I can’t exactly tell what this series is truly about; either seeing intelligent young women be trod upon, or successful young men receiving little to no comeuppance for their arrogance. The first case study is the aforementioned doctor who becomes a homemaker because her boyfriend (who has cheated on her and purposefully puppeteers her attempt to start a new job) is on a professional football team. She keeps reminded him of this fact but there seems to be no real payoff for such reminders.
The second, and grossest example, is when Jason Pitts (played by Coby Bell) goes on a egotistical rant that causes a bartender to lose her job. Does he try to rectify this? Sure, he finds the bartender on the street and then offers to take her to a cheap restaurant as an apology. Such a cheap stunt surely warrants a slap in the face doesn’t it? Apparently not. Instead we get a sudden cut to the next scene where we see the couple in Mexico just after they got married. That’s right. An egomaniac costs a woman her job and his reward is he wins her heart. I’d be weeping if this weren’t grounds for fits of screaming laughter at the show’s expense.
Speaking of hysterics, I have to hand it to whichever writer decided to name the bartender “Chardonnay.” That is pure comic gold that the other characters do not hesitate to acknowledge. I’m kind of hoping it’s not a nod to the fact that singer/actress Brandy portrays said bartender, thus making it a drink pun…because that makes it feel not as clever.
Widescreen 16:9. Every scene is lit unnaturally bright, which is common for sitcoms…though this show leans towards the dramatic more often than not. That being said, the picture quality is decently clear. This Californian settings could have done with more colours that pop and a greater contrast between black and white tones but that’s more an issue to take up with the set decorators and not the DVD distributors.
Dolby Digital 5.1 and 2.0 are available. The opening sequence is the best looking and sounding part. Beyond that, the sound is acceptably clear for both dialogue and occcasional music.
There is a laughtrack and it is badly mixed with the rest of the sounds. It’s disruptive and could not sound more canned if it tried.

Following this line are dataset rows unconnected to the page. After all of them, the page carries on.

Lemma col_setIf : forall k k' v (r : Bulk.row),
  jeqb k k' = false -> Bulk.col k (Bulk.setIf k' v r) = Bulk.col k r.
Proof.
  intros k k' [s |] r H; [apply col_other; exact H | reflexivity].
Qed.

Lemma aggregateGroup_tarId : forall dateParse isoDay numberString recs agg,
  Bulk.aggregateGroup dateParse isoDay numberString recs = Some agg ->
  exists base rest, recs = base :: rest /\ tarId agg = tarId base.
Proof.
  intros dateParse isoDay numberString [| base rest] agg H; [discriminate H |].
  exists base, rest. split; [reflexivity |].
  cbv beta iota zeta delta [Bulk.aggregateGroup] in H. injection H as <-.
  unfold tarId, Bulk.text.
  rewrite !col_other by reflexivity. rewrite !col_setIf by reflexivity.
  reflexivity.
Qed.

Lemma aggregateEach_Forall2 : forall dateParse isoDay numberString g ids,
  (forall id, In id ids -> groupRecs id g <> []) ->
  exists aggregated,
    aggregateEach dateParse isoDay numberString ids g = Some aggregated
    /\ Forall2 (fun id agg =>
                  Bulk.aggregateGroup dateParse isoDay numberString (groupRecs id g)
                  = Some agg) ids aggregated.
Proof.
  intros dateParse isoDay numberString g. induction ids as [| id ids IH]; intros H.
  - exists []. split; [reflexivity | constructor].
  - destruct IH as (aggregated & E & F).
    { intros id' I. apply H. right. exact I. }
    cbn [aggregateEach]. rewrite E.
    destruct (groupRecs id g) as [| base rest] eqn:R.
    { elim (H id (or_introl eq_refl)). exact R. }
    destruct (Bulk.aggregateGroup dateParse isoDay numberString (base :: rest))
      as [agg |] eqn:A; [| discriminate A].
    exists (agg :: aggregated). split; [reflexivity |].
    constructor; [rewrite R; exact A | exact F].
Qed.
Lemma typed_new h : typed (newTaskManager h).
Proof. intros k v. cbn. by rewrite lookup_empty. Qed.

Lemma keyed_new h : keyed (newTaskManager h).
Proof. intros k v. cbn. by rewrite lookup_empty. Qed.

Lemma typed_Delete key σ : typed σ → typed (Delete key σ).
Proof.
  intros Ht k v. cbn. rewrite lookup_delete.
  case_decide; [done | apply Ht].
Qed.

Lemma keyed_Delete key σ : keyed σ → keyed (Delete key σ).
Proof.
  intros Hk k l. cbn. rewrite lookup_delete.
  case_decide; [done | apply Hk].
Qed.

Lemma typed_Store task σ σ' : typed σ → Store task σ = Ok σ' → typed σ'.
Proof.
  intros Ht. destruct task as [l|]; [|done]. intros [= <-] k v. cbn.
  rewrite lookup_insert. case_decide; [|apply Ht].
  intros [= <-]. by exists l.
Qed.

Lemma keyed_Store task σ σ' : keyed σ → Store task σ = Ok σ' → keyed σ'.
Proof.
  intros Hk. destruct task as [l|]; [|done]. intros [= <-] k l'. cbn.
  rewrite lookup_insert. case_decide; [|apply Hk].
  by intros [= <-].
Qed.

Lemma LoadOrStore_state task σ stored loaded σ' :
  LoadOrStore task σ = Ok (stored, loaded, σ') →
  σ' = σ ∨ Store task σ = Ok σ'.
Proof.
  destruct task as [l|]; [|done]. cbn.
  destruct (Map σ !! ID (heap σ l)) as [[p|]|]; cbn; [| done |].
  - intros [= _ _ <-]. by left.
  - intros [= _ _ <-]. by right.
Qed.
(** * ozy-cli: SSH configuration loading, identity resolution and git setup

    A shallow embedding of [src/common/ssh.ts] ([getSSHConfig],
    [getUsername]), [src/commands/git/setup.ts] ([setGitValue],
    [isGitRepository], [getGitRemoteOrigin], [gitSetup]) and
    [src/commands/git/hosts.ts] ([listHosts]), together with the properties
    the specification states about them.

    JavaScript strings are sequences of UTF-16 code units, JavaScript
    objects used as maps keep their own keys in enumeration order and
    inherit the members of [Object.prototype], and the collaborators of the
    program (file system, [git], [ssh]) are a record of answers. *)

From Stdlib Require Import List NArith Bool String Ascii Lia Permutation.
Import ListNotations.

Set Implicit Arguments.

(** ** JavaScript strings *)

(** A string is its sequence of UTF-16 code units. *)
Definition jsstring := list N.

(** An ASCII literal of the source. *)
Definition lit (s : string) : jsstring :=
  map N_of_ascii (list_ascii_of_string s).

Definition TAB : N := 9%N.
Definition LF : N := 10%N.
Definition SPACE : N := 32%N.
Definition DQUOTE : N := 34%N.
Definition QUOTE : N := 39%N.
Definition BANG : N := 33%N.
Definition SLASH : N := 47%N.
Definition COLON : N := 58%N.
Definition BACKSLASH : N := 92%N.

Definition str_eqb (a b : jsstring) : bool :=
  if list_eq_dec N.eq_dec a b then true else false.

(** [!s] on a string: only the empty string is falsy. *)
Definition is_empty (s : jsstring) : bool :=
  match s with [] => true | _ :: _ => false end.

(** The code units [String.prototype.trim] strips: ECMAScript WhiteSpace
    (TAB, VT, FF, ZWNBSP and the Unicode space separators) and
    LineTerminator (LF, CR, LS, PS). *)
Definition isWhiteSpace (c : N) : bool :=
  (N.eqb c 9 || N.eqb c 10 || N.eqb c 11 || N.eqb c 12 || N.eqb c 13
   || N.eqb c 32 || N.eqb c 160 || N.eqb c 5760
   || (N.leb 8192 c && N.leb c 8202)
   || N.eqb c 8232 || N.eqb c 8233 || N.eqb c 8239 || N.eqb c 8287
   || N.eqb c 12288 || N.eqb c 65279)%bool.

Fixpoint dropWhile (p : N -> bool) (s : jsstring) : jsstring :=
  match s with
  | [] => []
  | c :: s' => if p c then dropWhile p s' else s
  end.

Fixpoint takeWhile (p : N -> bool) (s : jsstring) : jsstring :=
  match s with
  | [] => []
  | c :: s' => if p c then c :: takeWhile p s' else []
  end.

Definition trimStart (s : jsstring) : jsstring := dropWhile isWhiteSpace s.
Definition trimEnd (s : jsstring) : jsstring :=
  rev (dropWhile isWhiteSpace (rev s)).

(** [s.trim()] *)
Definition trim (s : jsstring) : jsstring := trimEnd (trimStart s).

(** [s.startsWith(p)] *)
Fixpoint startsWith (p s : jsstring) : bool :=
  match p, s with
  | [], _ => true
  | _ :: _, [] => false
  | a :: p', b :: s' => N.eqb a b && startsWith p' s'
  end.

(** [s.substring(n)] *)
Definition substring (n : nat) (s : jsstring) : jsstring := skipn n s.

(** [s.split(sep)] for a separator of one code unit: the pieces between
    the occurrences of [sep]; never the empty array. *)
Fixpoint split (sep : N) (s : jsstring) : list jsstring :=
  match s with
  | [] => [[]]
  | c :: s' =>
      if N.eqb c sep then [] :: split sep s'
      else match split sep s' with
           | piece :: pieces => (c :: piece) :: pieces
           | [] => [[c]]
           end
  end.

(** [arr[0]] of a [split], which is never the empty array. *)
Definition at0 (arr : list jsstring) : jsstring := hd [] arr.

(** [arr.pop()]: [None] is [undefined]. *)
Fixpoint pop (arr : list jsstring) : option jsstring :=
  match arr with
  | [] => None
  | [x] => Some x
  | _ :: arr' => pop arr'
  end.

(** [arr.join(sep)] *)
Fixpoint join (sep : jsstring) (arr : list jsstring) : jsstring :=
  match arr with
  | [] => []
  | [x] => x
  | x :: arr' => x ++ sep ++ join sep arr'
  end.

(** The test [c !== sep] on code units. *)
Definition isnt (sep : N) (c : N) : bool := negb (N.eqb c sep).

(** The piece of [s] after its last [sep] (all of [s] when it has none). *)
Definition lastPiece (sep : N) (s : jsstring) : jsstring :=
  rev (takeWhile (isnt sep) (rev s)).

(** [s.replaceAll(a, b)] for patterns of one code unit. *)
Definition replaceAll (a b : N) (s : jsstring) : jsstring :=
  map (fun c => if N.eqb c a then b else c) s.

(** ** JavaScript objects used as maps

    [hosts] and [keyValues] are plain objects ([{}]).  An object is the list
    of its own properties in the order [for ... in] and [Object.keys]
    enumerate them (array-index keys in ascending numeric order, then the
    other keys in creation order); the [in] operator and property reads
    also see the members every plain object inherits from
    [Object.prototype]. *)

(** The property names of [Object.prototype]. *)
Definition protoNames : list jsstring :=
  map lit
    [ "constructor"; "__defineGetter__"; "__defineSetter__"; "hasOwnProperty";
      "__lookupGetter__"; "__lookupSetter__"; "isPrototypeOf";
      "propertyIsEnumerable"; "toString"; "valueOf"; "__proto__";
      "toLocaleString" ]%string.

Definition inherited (k : jsstring) : bool := existsb (str_eqb k) protoNames.

Definition digit (c : N) : option N :=
  if (N.leb 48 c && N.leb c 57)%bool then Some (c - 48)%N else None.

Fixpoint digits_value (acc : N) (s : jsstring) : option N :=
  match s with
  | [] => Some acc
  | c :: s' =>
      match digit c with
      | Some d => digits_value (10 * acc + d)%N s'
      | None => None
      end
  end.

(** A key that is an array index: a canonical decimal numeral below
    2^32 - 1. *)
Definition arrayIndex (k : jsstring) : option N :=
  match k with
  | [] => None
  | c :: rest =>
      if (N.eqb c 48 && negb (is_empty rest))%bool then None
      else match digits_value 0 k with
           | Some n => if N.ltb n 4294967295 then Some n else None
           | None => None
           end
  end.

Section JsObject.
Variable V : Type.

Definition JsObj := list (jsstring * V).

Fixpoint own_lookup (m : JsObj) (k : jsstring) : option V :=
  match m with
  | [] => None
  | (k', v) :: m' => if str_eqb k' k then Some v else own_lookup m' k
  end.

(** [k in m] *)
Definition obj_in (k : jsstring) (m : JsObj) : bool :=
  match own_lookup m k with
  | Some _ => true
  | None => inherited k
  end.
Lemma runs_configure_network (process_name : string) (accepted : list string)
    (chosenIE : string) :
  runs (configure_network w process_name modelMetadata accepted chosenIE).
Proof.
  unfold configure_network, cpu_override, preselected_engine, configure_nodes, load_model,
    network_setInferenceEngine, network_setDeviceTypeCPU, network_load.
  repeat first [numeric | runs_step].
Qed.

Lemma runs_patch_lvl_model : runs (patch_lvl_model fl w modelMetadata).
Proof.
  unfold patch_lvl_model.
  destruct fields as (_ & [Hnone | (m & ds & pl & Hm & Hds & Hpl)] & _).
  - repeat runs_step.
  - runs_step; [| repeat runs_step].
    apply (runs_bind_lift _ m); [done |].
    apply (runs_bind_lift _ ds); [done |].
    by apply (runs_lift _ pl).
Qed.

Lemma runs_set_scale_factor (object : string) :
  scale_reads w modelMetadata → runs (set_scale_factor w object modelMetadata).
Proof.
  intros (num & den & Hnum & Hden). unfold set_scale_factor. repeat runs_step.
Qed.

Lemma runs_scale_input : runs (scale_input w modelMetadata).
Proof.
  unfold scale_input.
  destruct fields as (_ & _ & [Hs | Hs]).
  - repeat runs_step.
  - runs_step; [repeat runs_step | by apply runs_set_scale_factor].
Qed.

Lemma runs_new_network : runs (new_network w modelMetadata).
Proof. unfold new_network. repeat runs_step. Qed.

Lemma runs_network_setInferenceEngine (name : string) :
  runs (network_setInferenceEngine w name).
Proof. unfold network_setInferenceEngine. repeat runs_step. Qed.

(** *** The input of the network *)

Lemma runs_connect_input_high (patch_level : Z) :
  get modelMetadata "resolution" ≠ "low" →
  patches_readable fl modelMetadata →
  runs (connect_input fl w modelMetadata patch_level).
Proof.
  intros Hhigh ([Ht | [Ht | [t Ht]]] & [Hm | [v Hm]] & [Ho | [v' Ho]]);
    unfold connect_input; repeat first [numeric | runs_step].
Qed.

Lemma runs_connect_input_low (patch_level : Z) :
  get modelMetadata "resolution" = "low" →
  runs (connect_input fl w modelMetadata patch_level).
Proof. intros Hlow. unfold connect_input. repeat runs_step. Qed.

Lemma runs_low_resolution (l : Z) :
  low_res_currLvl (image_metadata w) modelMetadata = Val l → 0 <= l →
  runs (low_resolution w modelMetadata).
Proof.
  intros Hl Hpos. unfold low_resolution.
  apply (runs_bind_lift _ l); [done |].
  apply runs_bind; [apply runs_print | intros _].
  destruct (Z.ltb_spec l 0) as [? | _]; [lia |].
  repeat runs_step.
Qed.

(** *** The four tails of lines 564-802 *)

Lemma runs_set_colors (setter : string) (colors : list string) (n i : nat) :
  (∀ k, (k < n)%nat → ∃ c, colors !! (i + k)%nat = Some c ∧ colour_reads w c) →
  runs (set_colors w setter colors n i).
Proof.
  intros Hcolours st. exists tt, st. split; [| done].
  pose proof (proj2 (set_colors_completes w setter colors n i st
                       (fun args => no_throw setter args)) Hcolours) as Hval.
  pose proof (silent_set_colors w setter colors n i st) as Hst.
  destruct (set_colors w setter colors n i st) as [[[] | | |] st']; simpl in *; by subst.
Qed.

Lemma runs_class_colors (setter : string) :
  colours_readable w modelMetadata → runs (class_colors w setter modelMetadata).
Proof.
  intros Hcolours. unfold class_colors.
  destruct fields as (Hnum & _).
  destruct (Hnum "nb_classes") as [n Hn]; [unfold numeric_fields; repeat constructor |].
  apply (runs_bind_lift _ n); [done |].
  apply runs_set_colors. intros k Hk. by apply (Hcolours n).
Qed.

Lemma runs_read_anchors (anchorVector : list string) (n cntr : nat) :
  (∀ i, (i < n)%nat → ∃ a, anchorVector !! (cntr + i)%nat = Some a ∧ pair_parses w a) →
  runs (read_anchors w anchorVector n cntr).
Proof.
  revert cntr. induction n as [| n IH]; intros cntr Hpairs; simpl; [apply runs_ret |].
  destruct (Hpairs 0%nat) as (a & Ha & x & y & Hx & Hy); [lia |].
  rewrite Nat.add_0_r in Ha.
  apply (runs_bind_lift _ a); [unfold at_; by rewrite Ha |].
  apply runs_bind; [by apply (runs_lift _ x) | intros _].
  apply runs_bind; [by apply (runs_lift _ y) | intros _].
  apply IH. intros i Hi. replace (S cntr + i)%nat with (cntr + S i)%nat by lia.
  apply Hpairs. lia.
Qed.

Lemma runs_read_anchor_file (lines : list string) :
  anchors_readable w lines → runs (read_anchor_file w lines).
Proof.
  induction 1 as [| line lines Hline _ IH]; cbn [read_anchor_file]; [apply runs_ret |].
  apply runs_bind; [| done].
  apply runs_read_anchors. intros i Hi. by apply Hline.
Qed.

Section Tails.

Variable process_name : string.
Variable st : RunState.

Hypothesis free : renderers st !! get modelMetadata "model_name" = None.

Ltac tail_step :=
  match goal with
  | |- registered _ _ _ (insert_renderer _ _ _) =>
      apply insert_renderer_registered; [exact free | congruence]
  | |- registered _ _ _ (bind _ _ _) =>
      apply bind_runs; [| intros ? ? ?]
  end.

Lemma tail_classification (currLvl : Z) (s : RunState) :
  get modelMetadata "problem" = "classification" →
  get modelMetadata "resolution" = "high" →
  (∃ v, stoi (get modelMetadata "interpolation") = Val v) →
  colours_readable w modelMetadata →
  renderers s = renderers st →
  registered "HeatmapRenderer" (get modelMetadata "model_name") st
    (register_result fl w process_name modelMetadata currLvl s).
Proof.
  intros Hp Hr [v Hv] Hcolours Rs. unfold register_result. rewrite Hp, Hr.
  change (String.eqb "classification" "classification" && String.eqb "high" "high")
    with true.
  cbv iota.
  repeat first [tail_step | apply runs_ext | by apply runs_class_colors
                | by apply (runs_lift _ v)].
Qed.

Lemma tail_segmentation (currLvl : Z) (s : RunState) :
  get modelMetadata "problem" = "segmentation" →
  get modelMetadata "resolution" = "high" →
  colours_readable w modelMetadata →
  renderers s = renderers st →
  registered "SegmentationRenderer" (get modelMetadata "model_name") st
    (register_result fl w process_name modelMetadata currLvl s).
Proof.
  intros Hp Hr Hcolours Rs. unfold register_result. rewrite Hp, Hr.
  change (String.eqb "segmentation" "classification" && String.eqb "high" "high")
    with false.
  change (String.eqb "segmentation" "segmentation" && String.eqb "high" "high") with true.
  cbv iota.
  repeat first [tail_step | apply runs_ext | by apply runs_class_colors].
Qed.

Lemma tail_segmentation_low (currLvl : Z) (s : RunState) :
  get modelMetadata "problem" = "segmentation" →
  get modelMetadata "resolution" = "low" →
  colours_readable w modelMetadata →
  renderers s = renderers st →
  registered "SegmentationRenderer" (get modelMetadata "model_name") st
    (register_result fl w process_name modelMetadata currLvl s).
Proof.
  intros Hp Hr Hcolours Rs. unfold register_result. rewrite Hp, Hr.
  change (String.eqb "segmentation" "classification" && String.eqb "low" "high")
    with false.
  change (String.eqb "segmentation" "segmentation" && String.eqb "low" "high") with false.
  change (String.eqb "segmentation" "object_detection" && String.eqb "low" "high")
    with false.
  change (String.eqb "segmentation" "segmentation" && String.eqb "low" "low") with true.
  cbv iota.
  repeat first [tail_step | apply runs_ext | by apply runs_class_colors].
Qed.

Lemma runs_stof_or_default (key default_line object : string) :
  get modelMetadata key = "" ∨ (∃ v, stof fl (get modelMetadata "nms_threshold") = Val v) →
  runs (if String.eqb (get modelMetadata key) "" then print default_line
        else let! _ := lift (stof fl (get modelMetadata "nms_threshold")) in
             ext w object [get modelMetadata "nms_threshold"]).
Proof. intros [He | [v Hv]]; repeat runs_step. Qed.
(** X12: text before the first file marker (no line of it holds a marker)
    has no effect on what [process_content] returns. *)
Theorem process_content_preamble (pre content : str) :
  file_markers pre = [] -> process_content (pre ++ nl :: content) = process_content content.
Proof.
  intros H. unfold process_content. rewrite presplit_app, pc_run_app.
  unfold file_markers in H. by rewrite (pc_run_no_marker _ H).
Qed.

Lemma process_content_preamble_witness :
  process_content (lit "Manifesto" ++ nl :: lit "**=== FILE: a.md ===**" ++ nl :: lit "x")
  = process_content (lit "**=== FILE: a.md ===**" ++ nl :: lit "x").
Proof. apply process_content_preamble. vm_compute. reflexivity. Defined.

(** ** The unit headers of the export, read back by the import *)

Lemma lower_char_nl (c : ascii) : Ascii.eqb (lower_char c) nl = Ascii.eqb c nl.
Proof. destruct c as [[] [] [] [] [] [] [] []]; reflexivity. Qed.

Lemma anchor_char_nl (c : ascii) : anchor_char c = true -> not_char nl c = true.
Proof. destruct c as [[] [] [] [] [] [] [] []]; intros H; first [reflexivity | discriminate H]. Qed.

Lemma file_anchor_nl_free (f : str) :
  forallb (not_char nl) f = true -> forallb (not_char nl) (file_anchor f) = true.
Proof.
  intros Hf. unfold file_anchor, lower.
  assert (Hr : forallb (not_char nl) (str_replace (lit ".") (lit "-") f) = true)
    by (apply str_replace_aux_keep_free; [exact Hf|reflexivity]).
  induction (str_replace (lit ".") (lit "-") f) as [|c s IH]; [reflexivity|].
  cbn [map forallb] in Hr |- *. apply andb_true_iff in Hr as [Hc Hs].
  unfold not_char in Hc |- *. rewrite lower_char_nl, Hc. exact (IH Hs).
Qed.

Lemma anchor_nl_free (f : str) :
  forallb anchor_char f = true -> forallb (not_char nl) f = true.
Proof.
  induction f as [|c f IH]; [reflexivity|]. cbn [forallb].
  intros H. apply andb_true_iff in H as [Hc Hf]. by rewrite anchor_char_nl, IH.
Qed.

Lemma marker_line_nl_free (f : str) :
  forallb anchor_char f = true -> forallb (not_char nl) (marker_line f) = true.
Proof.
  intros Hf. pose proof (anchor_nl_free f Hf) as Hn.
  pose proof (file_anchor_nl_free f Hn) as Ha.
  unfold marker_line. rewrite !forallb_app, Hn, Ha. reflexivity.
Qed.
Inductive main_event : Type :=
| MainLog (l : level) (s : main_log)
| FromPoller (ev : event (json:=json)).

(** The [try:] around the poller.  [KeyboardInterrupt] is not an
    [Exception] and is outside this model. *)
Definition launch (logs : list main_event) (url volume_path : string)
    (poll_interval : float) (message_name : string) (ws : list world)
    : list main_event * (main_exn + state) :=
  let (t, r) :=
    run_continuous_ingestion parse_feed url volume_path poll_interval
      message_name ws in
  match r with
  | inr st => ((logs ++ map FromPoller t)%list, inr st)
  | inl e =>
      ((logs ++ map FromPoller t ++ [MainLog CRITICAL (Fatal e)])%list,
       inl (Uncaught e))
  end.

Definition main (argv : list string) (ws : list world)
    : list main_event * (main_exn + state) :=
  if (7 <=? List.length argv)%nat then
    let args := collect_args (tl argv) [] in
    let url := get args "gtfs_rt_url" DEFAULT_GTFS_RT_URL in
    let message_name := get args "message_name" "vehicle_positions" in
    let interval :=
      match dict_get "poll_interval_seconds" args with
      | Some text =>
          match float_of_string text with
          | Some f => inr f
          | None => inl (ValueError text)
          end
      | None => inr DEFAULT_POLL_INTERVAL_SECONDS
      end in
    match interval with
    | inl e => ([], inl e)
    | inr poll_interval =>
        let volume_path := DEFAULT_VOLUME_BASE_PATH in
        launch [MainLog INFO (StartingFor message_name url);
                MainLog INFO (Interval poll_interval);
                MainLog INFO (Volume volume_path)]
          url volume_path poll_interval message_name ws
    end
  else
    launch [] DEFAULT_GTFS_RT_URL DEFAULT_VOLUME_BASE_PATH
      DEFAULT_POLL_INTERVAL_SECONDS "vehicle_positions" ws.

Definition poller_events (t : list main_event) : list (event (json:=json)) :=
  flat_map (fun ev => match ev with FromPoller e => [e] | MainLog _ _ => [] end) t.

End Entry.

End Ingest.

(* ===================================================================== *)
(** * The Silver tables: [pipeline/gtfs.py] *)
(* ===================================================================== *)

Module Silver.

Subtitles in English only.
Highlight Reel: The main “reel” features key moments from the entire season, summing it up in about 7 minutes or so. The plus-side to this reel is getting to see some of the genuinely deep moments that were within the stories; brief and uncommon as said moments may have been.
Included on the highlight reel page is a section for the main characters (at least, those that appear on the DVD box art. They aren’t officially listed so they may be Easter Eggs. If you highlight a playing card on the menu you’ll get the option of seeing “Touchdowns” and “Fumbles” for each character. This translates to: the highs and lows of each characters story arc for the season…and some random groans and cheers for good measure.
Gag Reel: Standard issue bloopers. Mostly flubbed lines.
Deleted Scenes: Select episodes have extra scenes throughout all 3 discs. Nothing special here.
Five seasons in and this show doesn’t seem to have blossomed into whatever it was trying to be. For every step forward it makes by showing potential, it takes two or three backwards with cringe inducing misogyny, cliché situations and unlikeable characters. The existance of a laugh track made me decide this was a comedy, therefore that’s what I’ll categorise it as.